Pendant toute cette narration, le lieutenant Belleil est au 31e régiment d’artillerie de campagne du Mans. Ce régiment va débarquer dans la zone des Armées, à Consenvoye, au nord immédiat de Verdun, le 12 août 1914, au sein de la 54e division de réserve, unité du Groupement des divisions de réserve de la défense de Verdun. Il va d’abord être engagé lors de la bataille de Spincourt, du 23 au 25 août, puis retraiter vers Verdun. Du 4 au 8 septembre, ce sera la dure bataille de la Vaux-Marie. Le 8 septembre, bien que blessé, il est appelé à prendre le commandement de la 25e batterie du 31e RAC.. À partir du 14 septembre, le régiment poursuit les Allemands jusqu’au nord de Verdun. Ce seront ensuite les combats pour Saint-Mihiel puis, à partir du 21 octobre 1915, la participation aux combats pour les Éparges. Le 5 décembre, Pierre Belleil doit céder la place de commandant de batterie à un certain capitaine B. , vieux réserviste du Train des Équipages, ami de Sarrail mais sans aucune expérience de l’artillerie et du front dont il devra sans cesse combler les incompétences en dirigeant de fait la batterie. Cette situation étrange se prolongera jusqu’au 31 janvier, date où le capitaine B. sera relevé et remplacé. Le lieutenant Belleil ressentira toujours de l’amertume de cette rétrogradation. Quand le journal se clôt, le 12 février 1915, le régiment est toujours en position sur la Calonne et près des Éparges.

3. Analyse

Ce récit n’est pas un document brut écrit à chaud ou en léger différé. C’est une reprise tardive de souvenirs basés sur des écrits d’époque, des carnets personnels peu structurés, des correspondances ou sur la seule mémoire mais avec l’intention certaine d’une rédaction autre que les carnets qui sont souvent des notes à l’emporte-pièce, des pensées résumées à quelques mots sans souci de syntaxe, de préoccupations quotidiennes et prosaïques. Ici nous avons quelque chose de construit avec une recherche de style. C’est un récit destiné à être lu et donc, nécessairement, cohérent dans la chronologie et dans l’écriture. C’est un récit écrit par un homme cultivé et soucieux d’éviter toute grossièreté de langage. Il semble que, même, il en arrive à un excès d’écriture que l’on n’attend pas à trouver chez un ancien combattant de la Grande Guerre. Par exemple, le mot « boche » n’apparaît jamais dans son texte qu’il a certainement épuré, car d’après sa famille, il usait toujours de ce qualificatif quand il évoquait la Guerre. Cela n’enlève rien à l’intérêt du récit, même si l’on est coutumier de propos plus cavaliers de la part des anciens de 14-18. Mais il dénote un certain apprêt qui peut ne pas cadrer avec ce qui fut dit ou vécu réellement au sein de sa batterie.

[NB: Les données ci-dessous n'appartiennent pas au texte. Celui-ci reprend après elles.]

(* ===== verification/AntiEntropyTheorems.v ===== *)
(** Properties of an anti-entropy round: what is planned, that a failing table
    costs that table only, and that lawful stores converge. *)
From S2P Require Import Prelude Text JsMap Json Reconcile ReconcileTheorems AntiEntropy.
Import Text JsMap Json Reconcile ReconcileTheorems AntiEntropy.

Module AntiEntropyTheorems.

(** * The loop over the tables *)

(** The plan asks for [w] of table [t]. *)
Definition wants (plan : jsmap string (list string)) (t : string) (w : list string) : Prop :=
  jget plan t = Some w ∧ w ≠ [].

Definition wanted (plan : jsmap string (list string)) (t : string) : nat := length (default [] (jget plan t)).

Section Loop.
Context {S : Type} (body : string → list string → progress (S := S) → progress (S := S) * option ae_error).
Context (step : S → string → list string → S) (throws : S → string → list string → option ae_error).
Context (body_store : ∀ t w p, pr_store (body t w p).1 = step (pr_store p) t w).
Context (body_throws : ∀ t w p, (body t w p).2 = throws (pr_store p) t w).
Context (body_failures : ∀ t w p, pr_failures (body t w p).1 = pr_failures p).
Context (body_planned : ∀ t w p, pr_planned (body t w p).1 = pr_planned p).
Context (plan : jsmap string (list string)) (tr : tier).

(** What one table does to the store. *)
Definition table_step (s : S) (t : string) : S :=
  match jget plan t with None | Some [] => s | Some w => step s t w end.

Definition steps (s : S) (ts : list string) : S := foldl table_step s ts.

(** The [i]-th table was wanted and its body threw [e]. *)
Definition threw_at (s : S) (ts : list string) (i : nat) (t : string) (e : ae_error) : Prop :=
  ts !! i = Some t ∧ ∃ w, wants plan t w ∧ throws (steps s (take i ts)) t w = Some e.

(** What the loop ends with. *)
Definition loop_outcome (s : S) (fs : list failure) (n : Z) (ts : list string)
    (r : progress (S := S) * option ae_error) : Prop :=
  match r.2 with
  | None =>
      pr_store r.1 = steps s ts ∧ pr_planned r.1 = (n + sum_by (λ t, Z.of_nat (wanted plan t)) ts)%Z ∧
      (∃ new, pr_failures r.1 = fs ++ new ∧
         ∀ f, f ∈ new ↔ ∃ i t e, threw_at s ts i t e ∧ f = mkFailure tr t (err_message e)) ∧
      (∀ i t e, threw_at s ts i t e → isWireError e = false)
  | Some e =>
      isWireError e = true ∧ ∃ i t, threw_at s ts i t e ∧ pr_store r.1 = steps s (take (Datatypes.S i) ts)
  end.

Lemma threw_at_0 s t ts t' e :
  threw_at s (t :: ts) 0 t' e ↔ t = t' ∧ ∃ w, wants plan t w ∧ throws s t w = Some e.
Proof. unfold threw_at. cbn. split; [intros [[= ->] ?]; done|]. by intros [-> ?]. Qed.

Lemma threw_at_S s t ts i t' e :
  threw_at s (t :: ts) (Datatypes.S i) t' e ↔ threw_at (table_step s t) ts i t' e.
Proof. done. Qed.
(* ===== verification/RegistrationEngine.v ===== *)
(** The registration engine (packages/operations-agent/src/registration/engine.ts)
    behind the Telegram adapter's dispatch of updates
    (packages/operations-agent/src/telegram-adapter.ts).

    The adapter awaits each update before the next one, so messages are handled
    one at a time; a sweep is taken to run between two messages. *)
From S2P Require Import Prelude Text JsMap Effects Registration RegistrationRepository RegistrationMachine.
Import Text JsMap Effects Registration RegistrationRepository RegistrationMachine.

Module RegistrationEngine.

(** * Reminders *)

Definition MAX_CONTACT_REMINDERS : Z := 2.
Definition FIRST_REMINDER_DELAY_MS : Z := 10 * 60 * 1000.
Definition SECOND_REMINDER_DELAY_MS : Z := 60 * 60 * 1000.
Definition REREGISTRATION_WINDOW_MS : Z := 30 * 24 * 60 * 60 * 1000.
Definition PENDING_REREGISTRATION_TTL_MS : Z := 30 * 60 * 1000.

Definition dueReminderNumber (count lastAt now : Z) : option Z :=
  if (MAX_CONTACT_REMINDERS <=? count)%Z then None
  else
    let required := if (count =? 0)%Z then FIRST_REMINDER_DELAY_MS else SECOND_REMINDER_DELAY_MS in
    let waited := (now - lastAt)%Z in
    if (required <=? waited)%Z then Some (count + 1)%Z else None.

(** An update: the sender, and a contact or a text. *)
Record TelegramUpdate : Type := mkUpdate {
  up_from : option Z;
  up_contact : option (string * option Z);
  up_text : option string;
}.

Section Engine.
Context (env : Env) (channelType : channel).

(** [resolveIdentity(from).phoneNumber]: a phone number only when the stored contact is
    the sender's own; the other channels have none. *)
Definition resolvePhone (w : world) (from : string) : option string :=
  match channelType with
  | telegram =>
      match jget (lastContactByFrom w) from with
      | Some c => if bool_decide (contact_user_id c = Some (contact_fromId c))
                  then Some (phone_number c) else None
      | None => None
      end
  | _ => None
  end.

(** [None]: the warning was sent. *)
Definition handleCompletedOrNew (from message phone : string) : M (option RegistrationRecord) :=
  completed ← findCompletedByChannelUser env channelType from REREGISTRATION_WINDOW_MS;
  match completed with
  | Some (_, _, emailStubHash) =>
      pending ← gets (λ w, jhas (pendingReregistration w) from);
      if pending && bool_decide (message = "CONFIRM") then
        _ ← modify (λ w, with_pending w (jdel (pendingReregistration w) from));
        r ← handleExistingUser env from channelType phone emailStubHash;
        mret (Some r)
      else
        _ ← (if (pending : bool) then mret tt
             else now ← date_now env;
                  modify (λ w, with_pending w (jset (pendingReregistration w) from now)));
        _ ← date_now env;
        _ ← send env from ALREADY_REGISTERED;
        _ ← send env from REPLY_CONFIRM;
        mret None
  | None => r ← handleNewUser env from channelType phone; mret (Some r)
  end.

Definition is_terminal (s : RegistrationState) : bool :=
  match s with PRE_AUTH_TOKEN_ISSUED | EXPIRED | FAILED _ => true | _ => false end.

Definition remember (from : string) (record : RegistrationRecord) : M unit :=
  modify (λ w, with_active w
    (if is_terminal (state record) then jdel (activeRecords w) from
     else jset (activeRecords w) from record)).

(** The body of the [try]. *)
Definition dispatch (from message : string) : M unit :=
  existing ← findActiveByChannelUser env channelType from;
  identity ← gets (λ w, resolvePhone w from);
  let phone := hashPhone env (normalizePhone (default from identity)) in
  result ← (match existing with
            | None => handleCompletedOrNew from message phone
            | Some existing =>
                now ← date_now env;
                if (expiresAt existing <? now)%Z then
                  _ ← transition env (rec_id existing) "EXPIRED" no_updates;
                  _ ← modify (λ w, with_active w (jdel (activeRecords w) from));
                  handleCompletedOrNew from message phone
                else
                  record ← handleMessage env existing message from;
                  mret (Some record)
            end);
  match result with None => mret tt | Some record => remember from record end.

Definition handleInboundMessage (from message : string) : M unit :=
  try_catch (dispatch from message) (λ _, mret tt).

(** ** Sweeps *)

Definition prompt_one (e : string * RegistrationRecord) : M unit :=
  let '(userId, record) := e in
  match state record with
  | AWAITING_CONTACT =>
      progress ← getContactPromptProgress env (rec_id record);
      now ← date_now env;
      match dueReminderNumber progress.1 progress.2 now with
      | None => mret tt
      | Some due =>
          _ ← resendContactPrompt env record due;
          refreshed ← findActiveByChannelUser env channelType userId;
          match refreshed with
          | Some r => modify (λ w, with_active w (jset (activeRecords w) userId r))
          | None => mret tt
          end
      end
  | _ => mret tt
  end.

Definition runContactPromptSweep : M unit :=
  entries ← gets activeRecords;
  for_each prompt_one entries.

Definition expire_one (record : RegistrationRecord) : M unit :=
  _ ← transition env (rec_id record) "EXPIRED" no_updates;
  modify (λ w, with_active w (jdel (activeRecords w) (channelUserId record))).

Definition runExpirySweep : M unit :=
  now ← date_now env;
  expired ← findExpiredActive env now;
  for_each expire_one expired.

Definition sweepStalePendingReregistrations : M unit :=
  now ← date_now env;
  modify (λ w, with_pending w
    (List.filter (λ e, negb (PENDING_REREGISTRATION_TTL_MS <? now - e.2)%Z) (pendingReregistration w))).

Definition start : M unit :=
  records ← loadAllActive env;
  for_each (λ r, modify (λ w, with_active w (jset (activeRecords w) (channelUserId r) r))) records.

(** ** The adapter *)

(** The trace notes what reaches the handler. *)
Definition deliver (from message : string) : M unit :=
  _ ← modify (occurred (Received from message));
  handleInboundMessage from message.

Definition processUpdate (u : TelegramUpdate) : M unit :=
  match up_from u with
  | None => mret tt
  | Some fromId =>
      let from := pretty fromId in
      match up_contact u with
      | Some (phone, contactUserId) =>
          _ ← modify (λ w, with_contacts w
                (jset (lastContactByFrom w) from (mkContact phone contactUserId fromId)));
          if bool_decide (contactUserId = Some fromId)
          then deliver from ("CONTACT:" +:+ from +:+ ":" +:+ phone)
          else deliver from "__contact_mismatch__"
      | None =>
          match truthy (up_text u) with
          | Some text => deliver from text
          | None => mret tt
          end
      end
  end.

(** * Runs *)

(** What happens to the process: an update, a timer, or a restart, which loses
    what is kept in memory. *)
Inductive input : Type :=
| Update (u : TelegramUpdate) | PromptSweep | ExpirySweep | PendingSweep | Restart.

Definition lose_memory (w : world) : world :=
  with_contacts (with_pending (with_active (with_faults (with_attempts w []) []) []) []) [].

(** The rejections of the timers are logged. *)
Definition run_input (w : world) (i : input) : world :=
  match i with
  | Update u => (processUpdate u w).1
  | PromptSweep => (runContactPromptSweep w).1
  | ExpirySweep => (runExpirySweep w).1
  | PendingSweep => (sweepStalePendingReregistrations w).1
  | Restart => (start (lose_memory w)).1
  end.

Definition run (w : world) (inputs : list input) : world := foldl run_input w inputs.

Definition initial : world := mkWorld 0 [] [] [] [] [] [] [] [] [].

Definition reachable (w : world) : Prop := ∃ inputs, w = run initial inputs.

End Engine.
End RegistrationEngine.
(* ===== verification/RegistrationSafety.v ===== *)
(** What holds of the registration table, the messages sent and the records kept in
    memory after any run, whatever fails: nobody is registered or asked for a
    phone number without having been admitted, and a registration completes only
    with a contact message, an address, and the code issued for that address. *)
From S2P Require Import Prelude Text JsMap Effects Registration RegistrationRepository RegistrationMachine RegistrationEngine.
Import Text JsMap Effects Registration RegistrationRepository RegistrationMachine RegistrationEngine.

Module RegistrationInvariant.

(** * Rows *)

Lemma find_update rid f rows r :
  find_row rid rows = Some r → NoDup (map id rows) →
  ∃ l1 l2, rows = l1 ++ r :: l2 ∧ update_row rid f rows = l1 ++ f r :: l2 ∧ id r = rid.
Proof.
  unfold find_row, update_row. induction rows as [|x rows IH]; [done|]. cbn.
  intros E [Hx Hn]%list.NoDup_cons. destruct (decide (id x = rid)) as [Hid|Hid].
  - rewrite bool_decide_eq_true_2 in E by done. injection E as ->. exists [], rows.
    split; [done|]. split; [|done]. cbn. rewrite bool_decide_eq_true_2 by done. f_equal.
    rewrite <- (map_id rows) at 2. apply map_ext_in. intros y Hy%list_elem_of_In.
    rewrite bool_decide_eq_false_2; [done|]. intros E'. apply Hx. rewrite Hid, <- E'.
    by apply list_elem_of_fmap_2.
  - rewrite bool_decide_eq_false_2 in E by done. destruct (IH E Hn) as (l1 & l2 & -> & E' & ?).
    exists (x :: l1), l2. split; [done|]. split; [|done]. cbn.
    rewrite bool_decide_eq_false_2 by done. by f_equal.
Qed.

Definition active_keys {K} (key : RegistrationRow → K) (rows : list RegistrationRow) : list K :=
  map key (List.filter (λ r, bool_decide (active r)) rows).

Lemma active_keys_app {K} (key : RegistrationRow → K) l1 l2 :
  active_keys key (l1 ++ l2) = active_keys key l1 ++ active_keys key l2.
Proof. unfold active_keys. by rewrite List.filter_app, map_app. Qed.

Lemma active_keys_cons {K} (key : RegistrationRow → K) r l :
  active_keys key (r :: l) = (if decide (active r) then [key r] else []) ++ active_keys key l.
Proof.
  unfold active_keys. cbn [List.filter]. case_decide as E.
  - by rewrite bool_decide_eq_true_2.
  - by rewrite bool_decide_eq_false_2.
Qed.

(** Changing a row without changing its key, and without reviving it. *)
Lemma active_keys_change {K} (key : RegistrationRow → K) l1 r r' l2 :
  key r' = key r → (active r' → active r) →
  NoDup (active_keys key (l1 ++ r :: l2)) → NoDup (active_keys key (l1 ++ r' :: l2)).
Proof.
  intros Hk Ha. rewrite !active_keys_app, !active_keys_cons, Hk.
  destruct (decide (active r')) as [H'|H'].
  - rewrite decide_True by auto. exact (λ x, x).
  - destruct (decide (active r)); [|exact (λ x, x)]. cbn [app].
    rewrite !list.NoDup_app, list.NoDup_cons. intros (HA & Hd & _ & HB).
    split; [exact HA|]. split; [|exact HB]. intros x Hx Hx'. apply (Hd x Hx). by right.
Qed.

Definition owners (rs : list RegistrationRow) : list (string * string) :=
  map (λ r, (id r, channel_user_id r)) rs.

Lemma owners_update rid f rs :
  (∀ r, id (f r) = id r ∧ channel_user_id (f r) = channel_user_id r) →
  owners (update_row rid f rs) = owners rs.
Proof.
  intros Hf. unfold owners, update_row. rewrite map_map. apply map_ext. intros r.
  case_bool_decide; [|done]. by destruct (Hf r) as [-> ->].
Qed.

Section Invariant.
Context (env : Env) (ch : channel).

(** * What a run has shown *)

(** A code that may stand in a row without having been mailed: the answer to the write
    that stored it was lost, or both its mail failed and the write that takes it back.
    The calls are numbered from the one that draws the code. *)
Definition undelivered (n : nat) : Prop :=
  fate_of env (n + 5) = FailsAfter ∨
  fate_of env (n + 6) = FailsBefore ∧ (fate_of env (n + 7) ≠ Works ∨ fate_of env (n + 9) = FailsBefore).

Definition admitted (H : list event) (user : string) : Prop :=
  waitlistGate env = None ∨ GateAdmitted user ∈ H.

(** The user sent a contact message for themselves with that number. *)
Definition phone_shown (H : list event) (user stub : string) : Prop :=
  ∃ msg ph, Received user msg ∈ H ∧ contactMatch msg = Some (user, ph) ∧
    stub = hashPhone env (normalizePhone ph).

(** A code was drawn for an address the user sent, and mailed there. *)
Definition issued (mailed : nat → string → string → Prop) (H : list event) (user : string)
    (stub : option string) (code : string) : Prop :=
  ∃ msg n, Received user msg ∈ H ∧ isValidEmail (trim msg) = true ∧
    stub = Some (hashEmail env (trim msg)) ∧ Drawn user (trim msg) n ∈ H ∧
    code = pad6 (pretty (random_otp env n mod 1000000)%N) ∧ mailed n (trim msg) code.

(** The user sent a message with the digest of such a code. *)
Definition verified (mailed : nat → string → string → Prop) (H : list event) (user : string)
    (stub : option string) : Prop :=
  ∃ code salt msg, issued mailed H user stub code ∧ Received user msg ∈ H ∧
    hashOtp env (trim msg) salt = hashOtp env code salt.

Definition code_kept (mailed : nat → string → string → Prop) (H : list event) (r : RegistrationRow) : Prop :=
  ∀ h, truthy (otp_hash r) = Some h →
    ∃ code salt, otp_salt r = Some salt ∧ h = hashOtp env code salt ∧
      issued mailed H (channel_user_id r) (email_stub_hash r) code.

(** The address is the one the row expects. *)
Definition same_email (r : RegistrationRow) : Prop :=
  ∀ h h', truthy (sd_expectedEmailStubHash (r_data r)) = Some h →
    truthy (email_stub_hash r) = Some h' → h = h'.

(** How far a state is along the way; a dead row claims nothing. *)
Definition stage (s : string) : nat :=
  if bool_decide (s = "AWAITING_CONTACT") then 1
  else if bool_decide (s ∈ ["PHONE_CONFIRMED"; "AWAITING_EMAIL"]) then 2
  else if bool_decide (s = "AWAITING_EMAIL_OTP") then 3
  else if bool_decide (s ∈ ["EMAIL_CONFIRMED"; "PRE_AUTH_TOKEN_ISSUED"]) then 4
  else 0.

Definition STATES : list string :=
  ["INITIAL"; "AWAITING_WAITLIST_TOKEN"; "AWAITING_CONTACT"; "PHONE_CONFIRMED"; "AWAITING_EMAIL";
   "AWAITING_EMAIL_OTP"; "EMAIL_CONFIRMED"; "PRE_AUTH_TOKEN_ISSUED"; "EXPIRED"].

Record row_ok (mailed : nat → string → string → Prop) (H : list event) (r : RegistrationRow) : Prop := mkRowOk {
  ro_count : (0 <= otp_attempt_count r < MAX_OTP_ATTEMPTS)%Z;
  ro_state : r_state r ∈ STATES;
  ro_admitted : 1 <= stage (r_state r) → admitted H (channel_user_id r);
  ro_phone : 2 <= stage (r_state r) → phone_shown H (channel_user_id r) (phone_stub_hash r);
  ro_code : stage (r_state r) = 3 → code_kept mailed H r;
  ro_verified : stage (r_state r) = 4 →
    verified mailed H (channel_user_id r) (email_stub_hash r) ∧ same_email r;
  ro_prompt : match sd_contactPrompt (r_data r) with Some (c, _) => (0 <= c)%Z | None => True end;
}.

(** A record in memory, which reminders may be sent for: it is of a row, and of an
    admitted user. *)
Definition record_ok (w : world) (rec : RegistrationRecord) : Prop :=
  (state rec = AWAITING_CONTACT → admitted (trace w) (channelUserId rec)) ∧
  (rec_id rec, channelUserId rec) ∈ owners (rows w).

Au début du conflit, le récit présente un intérêt certain quant au fonctionnement d’une batterie constituée de réservistes qu’il faut reprendre en main, instruire le plus rapidement possible afin de les préparer aux opérations de guerre qui ne vont pas tarder.

L’auteur a, certes, eu l’intention de transmettre l’expérience de sa participation au conflit mondial mais transparaît aussi un dessein pédagogique : il veut expliquer la bonne marche d’une batterie de 75, avec ses déplacements toujours compliqués, quand il fallait sortir les canons de la boue et les évacuer sous le feu de l’ennemi ; on découvre aussi le casse tête et les astuces de l’intendance, des cantonnements de centaines d’hommes et de dizaines de chevaux, des approvisionnements d’une batterie en munitions, en nourriture, en fourrage, en avoine ; il détaille enfin les techniques de repérage, de camouflage ou de choix des positions de tir. Ce témoignage est très précieux car il décrit, à côté de la chronique des combats, leurs coulisses, moins clinquantes mais indispensables et rarement évoquées.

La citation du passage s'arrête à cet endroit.